(* ===== verification/Downstream.v ===== *)
(** * The SV1 server side of the translator

    Models [Downstream] of [src/src/translator/downstream/downstream.rs]: the
    state of a connected miner, the handling of its messages, the path of a
    [mining.submit] from validation to the bridge, and the handlers of
    [IsServer].  A handler is a computation in a state monad with errors and
    panics over the objects it shares with the rest of the client. *)

From S2P Require Import Prelude Str Bitcoin F32 Sv1 RskCommitment MergeState MergeMining RecentJobs ShareLimits Stats Effects.

(** ** Data *)

(** [monitor::shares::ShareInfo] *)
Record ShareInfo := MkShareInfo {
  si_worker_name : str;
  si_difficulty : option f32;
  si_job_id : Z;
  si_nonce : Z;
  si_rejection_reason : option RejectionReason;
  si_timestamp : N
}.

(** [Pid<f32>] of the [pid] crate as the client configures it: the set point, the output
    limit and the gain and limit of each term.  The client asks only copies of a
    configured controller for an output, so that the stored one never accumulates. *)
Record Pid := MkPid {
  pid_setpoint : f32;
  pid_output_limit : f32;
  pid_p : f32 * f32;
  pid_i : f32 * f32;
  pid_d : f32 * f32
}.

(** The controller for a difficulty: only its proportional term acts. *)
Definition difficulty_pid (share_per_min difficulty : f32) : Pid :=
  MkPid share_per_min (f32_mul difficulty (f32_of_N 10))
    (f32_mul (f32_opp difficulty) (f32_ratio 1 100), f32_max_value)
    (f32_of_N 0, f32_max_value) (f32_of_N 0, f32_max_value).

Record DownstreamDifficultyConfig := MkDownstreamDifficultyConfig {
  dd_estimated_downstream_hash_rate : f32;
  dd_submits : list N;
  dd_pid_controller : Pid;
  dd_current_difficulties : list f32;
  dd_initial_difficulty : f32;
  dd_hard_minimum_difficulty : option f32
}.

(** [SubmitShareWithChannelId]; the reply channel carries no data of its own. *)
Record SubmitShareWithChannelId := MkSubmitShareWithChannelId {
  sc_channel_id : N;
  sc_share : Submit;
  sc_extranonce : bytes;
  sc_extranonce2_len : nat;
  sc_version_rolling_mask : option HexU32Be
}.

Record Downstream := MkDownstream {
  dn_connection_id : N;
  dn_authorized_names : list str;
  dn_extranonce1 : bytes;
  dn_version_rolling_mask : option HexU32Be;
  dn_version_rolling_min_bit : option HexU32Be;
  dn_tx_sv1_bridge : Sender SubmitShareWithChannelId;
  dn_tx_outgoing : Sender Message;
  dn_extranonce2_len : nat;
  dn_difficulty_mgmt : DownstreamDifficultyConfig;
  dn_recent_jobs : RecentJobs;
  dn_first_job : Notify;
  dn_first_job_merge_mining_binding_id : option N;
  dn_user_agent : str;
  dn_updates_upstream_token : bool;
  dn_submit_counts_for_diff : bool;
  dn_channel_hashrate_registered : bool;
  dn_closed : bool
}.

(** [MonitorAPI::record_share] and [MonitorAPI::worker_connected] events. *)
Inductive MonitorEvent :=
| RecordShare (connection_id : N) (worker_name token : str) (difficulty : option f32)
| WorkerConnected (connection_id : N) (worker_name token : str).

....

[Problem to work on]: Without omitting anything, output the data verbatim.

[Response]:
(* ===== verification/Downstream.v ===== *)
(** * The SV1 server side of the translator

    Models [Downstream] of [src/src/translator/downstream/downstream.rs]: the
    state of a connected miner, the handling of its messages, the path of a
    [mining.submit] from validation to the bridge, and the handlers of
    [IsServer].  A handler is a computation in a state monad with errors and
    panics over the objects it shares with the rest of the client. *)

From S2P Require Import Prelude Str Bitcoin F32 Sv1 RskCommitment MergeState MergeMining RecentJobs ShareLimits Stats Effects.

(** ** Data *)

(** [monitor::shares::ShareInfo] *)
Record ShareInfo := MkShareInfo {
  si_worker_name : str;
  si_difficulty : option f32;
  si_job_id : Z;
  si_nonce : Z;
  si_rejection_reason : option RejectionReason;
  si_timestamp : N
}.

(** [Pid<f32>] of the [pid] crate as the client configures it: the set point, the output
    limit and the gain and limit of each term.  The client asks only copies of a
    configured controller for an output, so that the stored one never accumulates. *)
Record Pid := MkPid {
  pid_setpoint : f32;
  pid_output_limit : f32;
  pid_p : f32 * f32;
  pid_i : f32 * f32;
  pid_d : f32 * f32
}.

(** The controller for a difficulty: only its proportional term acts. *)
Definition difficulty_pid (share_per_min difficulty : f32) : Pid :=
  MkPid share_per_min (f32_mul difficulty (f32_of_N 10))
    (f32_mul (f32_opp difficulty) (f32_ratio 1 100), f32_max_value)
    (f32_of_N 0, f32_max_value) (f32_of_N 0, f32_max_value).

Record DownstreamDifficultyConfig := MkDownstreamDifficultyConfig {
  dd_estimated_downstream_hash_rate : f32;
  dd_submits : list N;
  dd_pid_controller : Pid;
  dd_current_difficulties : list f32;
  dd_initial_difficulty : f32;
  dd_hard_minimum_difficulty : option f32
}.

(** [SubmitShareWithChannelId]; the reply channel carries no data of its own. *)
Record SubmitShareWithChannelId := MkSubmitShareWithChannelId {
  sc_channel_id : N;
  sc_share : Submit;
  sc_extranonce : bytes;
  sc_extranonce2_len : nat;
  sc_version_rolling_mask : option HexU32Be
}.

Record Downstream := MkDownstream {
  dn_connection_id : N;
  dn_authorized_names : list str;
  dn_extranonce1 : bytes;
  dn_version_rolling_mask : option HexU32Be;
  dn_version_rolling_min_bit : option HexU32Be;
  dn_tx_sv1_bridge : Sender SubmitShareWithChannelId;
  dn_tx_outgoing : Sender Message;
  dn_extranonce2_len : nat;
  dn_difficulty_mgmt : DownstreamDifficultyConfig;
  dn_recent_jobs : RecentJobs;
  dn_first_job : Notify;
  dn_first_job_merge_mining_binding_id : option N;
  dn_user_agent : str;
  dn_updates_upstream_token : bool;
  dn_submit_counts_for_diff : bool;
  dn_channel_hashrate_registered : bool;
  dn_closed : bool
}.

(** [MonitorAPI::record_share] and [MonitorAPI::worker_connected] events. *)
Inductive MonitorEvent :=
| RecordShare (connection_id : N) (worker_name token : str) (difficulty : option f32)
| WorkerConnected (connection_id : N) (worker_name token : str).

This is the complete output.